We are currently in a very active development phase and open beta. This means that we push new features to production after only rudimentary testing, and accept that some bugs might be found in production. In a later phase of development we will become more conservative and test our releases more thoroughly before going live. One step towards this, now that we are preparing for a "soft launch", is adopting structured release cycles. These cycles will be short while we are still in open beta.

We should aim to push a new version of Cobudget to production on Thursday afternoon every other week. Every other Monday afternoon, three days before a new version goes live, the 'main' branch is frozen for new updates, except for bug-fixes that are found while testing the release candidate. Sometimes fixing bugs takes longer than three days, and then we postpone pushing the new release candidate live.
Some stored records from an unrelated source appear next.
(** X1: filters only restrict.  A record that the proxy lets through
    is still let through after any one of the four filters is cleared
    (empty search text, "(Tous)", "(Toutes)", no maximum deadline); and
    once all four are cleared every record is shown, whatever the proxy
    held before. *)
Theorem clearing_filters_shows_more
  (p : CandidatureFilterProxy) (r : row) :
  filterAcceptsRow p r = true ->
  filterAcceptsRow (set_search_text p "") r = true
  /\ filterAcceptsRow (set_filter_statut p (Some "(Tous)")) r = true
  /\ filterAcceptsRow (set_filter_priorite p (Some "(Toutes)")) r = true
  /\ filterAcceptsRow (set_max_deadline p None) r = true
  /\ (forall q r',
        filterAcceptsRow
          (set_max_deadline
             (set_filter_priorite
                (set_filter_statut (set_search_text q "") (Some "(Tous)"))
                (Some "(Toutes)"))
             None) r' = true).
Proof.
  unfold filterAcceptsRow, set_search_text, set_filter_statut,
    set_filter_priorite, set_max_deadline.
  cbn [search_regex filter_statut filter_priorite max_deadline truthy andb
       negb String.eqb Ascii.eqb Bool.eqb].
  intros H. repeat split; try reflexivity; revert H;
    repeat match goal with
           | |- context [if ?b then _ else _] => destruct b
           end;
    intros; first [reflexivity | discriminate].
Qed.

(** X2: when the maximum deadline is the text of the date [m] chosen in
    the date edit and the record's date_limite is the ISO text of the
    date [d], the deadline sub-filter lets the record through exactly
    when [d] is not after [m] in the calendar. *)
Theorem max_deadline_is_chronological
  (p : CandidatureFilterProxy) (r : row) (m d : date) :
  valid_date m = true -> valid_date d = true ->
  date_limite r = Some (strftime d) ->
  filterAcceptsRow (set_max_deadline p (Some (strftime m))) r
  = filterAcceptsRow (set_max_deadline p None) r && date_leb d m.
Proof.
  intros Hm Hd Hr. rewrite filter_deadline_split. f_equal.
  unfold deadline_passes, set_max_deadline; cbn [max_deadline].
  rewrite Hr, !strftime_truthy. cbn [andb].
  now rewrite string_ltb_not_leb, negb_involutive, leb_strftime.
Qed.

(** X3: a later maximum deadline never hides a record that an earlier,
    non-empty one lets through. *)
Theorem later_max_deadline_shows_more
  (p : CandidatureFilterProxy) (r : row) (m1 m2 : string) :
  truthy m1 = true -> (m1 <=? m2)%string = true ->
  filterAcceptsRow (set_max_deadline p (Some m1)) r = true ->
  filterAcceptsRow (set_max_deadline p (Some m2)) r = true.
Proof.
  intros Ht Hle.
  rewrite (filter_deadline_split (set_max_deadline p (Some m1))).
  rewrite (filter_deadline_split (set_max_deadline p (Some m2))).
  intros H. apply andb_prop in H as [Ha Hb].
  apply andb_true_intro; split; [exact Ha|].
  unfold deadline_passes, set_max_deadline in *; cbn [max_deadline] in *.
  destruct (date_limite r) as [d|]; [|reflexivity].
  rewrite Ht in Hb. cbn [andb] in Hb.
  destruct (truthy m2); [|reflexivity].
  destruct (truthy d); [|reflexivity]. cbn [andb] in *.
  rewrite string_ltb_not_leb, negb_involutive in *.
  eapply string_leb_trans; eassumption.
Qed.
End FilterConjunction.

Lemma clearing_filters_shows_more_witness :
  filterAcceptsRow
    (set_max_deadline (set_filter_statut proxy_init (Some "Envoyé")) None)
    (mkrow 2 None "Ops" None (Some "2025-01-10") (Some "Moyenne") (Some "Email")
       (Some "Envoyé") None None "2025-01-01 00:00:00") = true.
Proof.
  apply (clearing_filters_shows_more (PS := AsciiStr) (RE := MiniRegex)
           (set_max_deadline (set_filter_statut proxy_init (Some "Envoyé"))
              (Some "2025-01-31"))
           (mkrow 2 None "Ops" None (Some "2025-01-10") (Some "Moyenne")
              (Some "Email") (Some "Envoyé") None None "2025-01-01 00:00:00")
           eq_refl).
Defined.

Lemma max_deadline_is_chronological_witness :
  filterAcceptsRow (set_max_deadline proxy_init (Some "2025-01-31"))
    (mkrow 1 None "Dev" None (Some "2025-02-01") None None None None None
       "2025-01-01 00:00:00") = false.
Proof.
  apply (max_deadline_is_chronological proxy_init
           (mkrow 1 None "Dev" None (Some "2025-02-01") None None None None
              None "2025-01-01 00:00:00")
           (mkdate 2025 1 31) (mkdate 2025 2 1) eq_refl eq_refl eq_refl).
Defined.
We adopt this schedule to fit with that many in our team have a co-working day scheduled on Tuesdays, so that is when testing could be done most efficiently. Pushing to production on Thursday afternoons gives us two days to fix bugs that are found during Tuesday testing, and we have Friday before the weekend to find and fix any bugs that might have been introduced as other bugs were fixed.

Branches

We use three branches for our release cycle.

main is our active development and staging branch. It gets automatically deployed to staging.cobudget.com. Everyone works from the assumption that they should keep their own WIP branches in sync with 'main'.

production is our production branch. It gets automatically deployed to cobudget.com.

Merging

Almost all updates should be made from feature branches to 'main' for testing.

In some cases, if two people are working on large WIP features that touch the same code, they may want to also keep their respective branches in sync with each other.

Small bug fixes and minor fixes can be pushed straight to 'production', but they must then also be immediately merged to 'main'.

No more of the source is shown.